Друзья продолжали хохотать до боли в затылке, разбежавшись в разные стороны для того, чтобы не подзадоривать друг друга.
Один Тымиш хранил спокойный и довольный вид победителя.
Став инспектором, Швинец всегда в первую очередь обрушивался на Тымиша и мушкетеров, никогда не верил их оправданиям и наказания назначал самые строгие и часто несправедливые.
Однажды Ливанов шепнул Андрею на уроке французского, что отец его неожиданно получил от архиерея золотой наперсный крест.
— Ужели неожиданно, друже? — скептически осклабился Андрей. — Может, уже давно гадалось?
— Андрюшка, ты словно хочешь попрекнуть меня отцовскими подвигами, — с горечью сказал Ливанов. — Это ты напрасно!
— Да нет, не лезь в бутылку. Это я так… от злости.
— Да, тоскливо как-то. Может быть, это оттого, что мы с тобой как не смыслили ничего, так и не смыслим. И это, наверное, оттого, что мы в революции были только фантазией заинтересованы. Я вот до сих пор не могу сообразить, что лучше — бомбами или брошюрами.
— Вот, брат, если бы повидать Мишку Гайсинского теперь. Вот как заговорят о бомбах, так мне и кажется, что Мишка к этому делу причастен. Я вот почему-то уверен, что он объявится.
— Мосье, дит муа, — подлетел к ним француз. — Комбьен де фрер аве ву?
И Андрею пришлось начать устный экзерцис с педагогом.
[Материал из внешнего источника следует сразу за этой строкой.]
(** With an order and a base state, only the serialization of the state root can
    fail. *)
Lemma rebuild2_spec state od base :
  derive_ordered_dag_v2 state = Ok od -> replay_base_state_for_genesis state = Ok base ->
  index_consistent (cs_utxo base) ->
  match rebuild_authoritative_state_v2 state with
  | Ok r => replay2_ok state base od r
  | Err e => e = None /\ exists u, index_consistent u /\ utxo_state_root_bytes u = None /\
      u_utxos u = ledger (u_utxos (cs_utxo base)) (ordered_transactions state (od_blocks od))
  end.
Proof.
  intros Hod Hb Hi. unfold rebuild_authoritative_state_v2. rewrite Hod, Hb. cbn [map_err]. cbv zeta.
  pose proof (derive_spec state) as Hs. rewrite Hod in Hs. destruct Hs as (prio & _ & Hrule & _).
  set (base' := base <| cs_dag ::= _ |>).
  destruct (replay2_blocks_step state base (imap pair (od_blocks od)) [] (mkReplay2State base' 0 0 []))
    as (w & -> & Hu & Hic & Ha & Hsk & Hd).
  { apply Forall_forall. intros p Hp.
    assert (Hin : p.2 ∈ map snd (imap pair (od_blocks od))) by exact (list_elem_of_fmap_2 snd _ _ Hp).
    rewrite map_snd_imap in Hin. by apply elem_of_dom, (obr_all _ _ _ Hrule). }
  { split_and!; try done. }
  cbn [app] in *. rewrite map_snd_imap in *.
  destruct (compute_state_root (cs_utxo (rw_rebuilt w))) as [root|e] eqn:Hroot; cbn.
  - split; cbn; try done. by rewrite Hd.
  - unfold compute_state_root in Hroot. apply indexes_consistent in Hic as Hv. rewrite Hv in Hroot. cbn [lift map_err] in Hroot.
    destruct (utxo_state_root_bytes (cs_utxo (rw_rebuilt w))) eqn:Hbytes; cbn in Hroot; [done|].
    injection Hroot as <-. split; [done|]. eauto.
Qed.
Definition witness_kind (w : CovenantWitnessV1) : CovenantKindV1 :=
  match w with
  | WTimelock _ => Timelock | WVault _ _ => Vault | WMultisig _ => Multisig | WEscrow _ _ => Escrow
  | WAtomicSwap _ _ _ => AtomicSwap | WPaymentChannel _ _ _ _ => PaymentChannel
  end.
Definition witness_validate (w : CovenantWitnessV1) : result CovenantExecutionError unit :=
  match w with
  | WTimelock key | WVault _ key => ensure_nonzero "covenant authorization key" key
  | WMultisig keys | WEscrow _ keys => set_validate keys
  | WAtomicSwap _ key preimage =>
      check ensure_nonzero "atomic-swap authorization key" key in preimage_validate preimage
  | WPaymentChannel _ state_commitment _ keys =>
      check ensure_nonzero "payment-channel witness state" state_commitment in set_validate keys
  end.

Record CovenantExecutionContextV1 := mkCovenantExecutionContextV1 {
  cx_version : Z;
  cx_block_height : Z;
  cx_spend_commitment : bytes;
}.
Definition context_validate (c : CovenantExecutionContextV1) : result CovenantExecutionError unit :=
  if negb (cx_version c =? COVENANT_EXECUTION_SEMANTICS_VERSION_V1)
  then Err (UnsupportedExecutionVersion (cx_version c))
  else ensure_nonzero "covenant execution spend" (cx_spend_commitment c).

(** ** Canonical bytes *)

Definition kind_id (k : CovenantKindV1) : Z :=
  match k with
  | Timelock => 1 | Vault => 2 | Multisig => 3 | Escrow => 4 | AtomicSwap => 5
  | PaymentChannel => 6
  end.
Definition path_id_vault (path : VaultSpendPathV1) : Z :=
  match path with Normal => 1 | Recovery => 2 end.
Definition path_id_escrow (path : EscrowSpendPathV1) : Z :=
  match path with Release => 1 | EscrowRefund => 2 end.
Definition path_id_atomic (path : AtomicSwapSpendPathV1) : Z :=
  match path with Claim => 1 | SwapRefund => 2 end.
Definition path_id_channel (path : PaymentChannelSpendPathV1) : Z :=
  match path with Cooperative => 1 | Unilateral => 2 end.
Definition covenant_encode_domain (domain : bytes) : bytes :=
  u32_le (Z.of_nat (length domain)) ++ domain.

Definition canonical_covenant_parameters_bytes_v1 (parameters : CovenantParametersV1)
  : result CovenantExecutionError bytes :=
  check parameters_validate parameters in
  let? body :=
    match parameters with
    | PTimelock p =>
        Ok (u64_le (tl_not_before_height p) ++ tl_spend_commitment p
            ++ tl_authorization_key_commitment p)
    | PVault p =>
        Ok (vp_normal_spend_commitment p ++ vp_recovery_spend_commitment p
            ++ vp_spend_key_commitment p ++ vp_recovery_key_commitment p
            ++ u64_le (vp_recovery_height p))
    | PMultisig p =>
        let? participants := set_encode_canonical (mp_participants p) in
        Ok (mp_spend_commitment p ++ u8_le (mp_threshold p) ++ participants)
    | PEscrow p =>
        Ok (ep_release_spend_commitment p ++ ep_refund_spend_commitment p
            ++ ep_buyer_key_commitment p ++ ep_seller_key_commitment p
            ++ ep_arbiter_key_commitment p)
    | PAtomicSwap p =>
        Ok (as_claim_spend_commitment p ++ as_refund_spend_commitment p ++ as_secret_hash p
            ++ as_claim_key_commitment p ++ as_refund_key_commitment p
            ++ u64_le (as_refund_height p))
    | PPaymentChannel p =>
        Ok (pc_cooperative_spend_commitment p ++ pc_unilateral_spend_commitment p
            ++ pc_party_a_key_commitment p ++ pc_party_b_key_commitment p
            ++ pc_state_commitment p ++ u64_le (pc_sequence p)
            ++ u64_le (pc_settlement_height p))
    end in
  Ok (covenant_encode_domain COVENANT_PARAMETERS_DOMAIN_V1
      ++ u16_le COVENANT_EXECUTION_SEMANTICS_VERSION_V1
      ++ u16_le (kind_id (parameters_kind parameters)) ++ body).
Новый француз, сменивший Форне, был чистокровным ярославцем. Маленький, встрепанный, с желтыми зубами и глазами мученика. Он разрешал на своих уроках делать все что угодно. Но сам с нечеловеческой энергией и настойчивостью работал над каждым учеником в отдельности, заставляя гимназистов постигнуть тайну неправильных глаголов. Гимназисты сначала смеялись над чудаковатым, юрким человеком, но вынуждены были признать его настойчивость, и успехи во французском языке оказались поразительными.
Француз не скрывал своих настроений. Даже в классе он охотно вступал в беседы на политические темы. Но еще откровеннее он высказывался дома.
Гимназисты зачастили в маленький домик о трех комнатах на одной из приднепровских улиц. Здесь улыбалась им навстречу худая чахоточная женщина с папиросой во рту и с такими же, как у мужа, желтыми зубами. Француз ставил на стол жестяную коробку с печеньем, предлагал чай, и разговор затягивался до позднего вечера. В беседах француз не ссылался на книги, не цитировал ни Маркса, ни Чернышевского, говорил больше от себя, принимая революцию больше нутром, чем сознанием.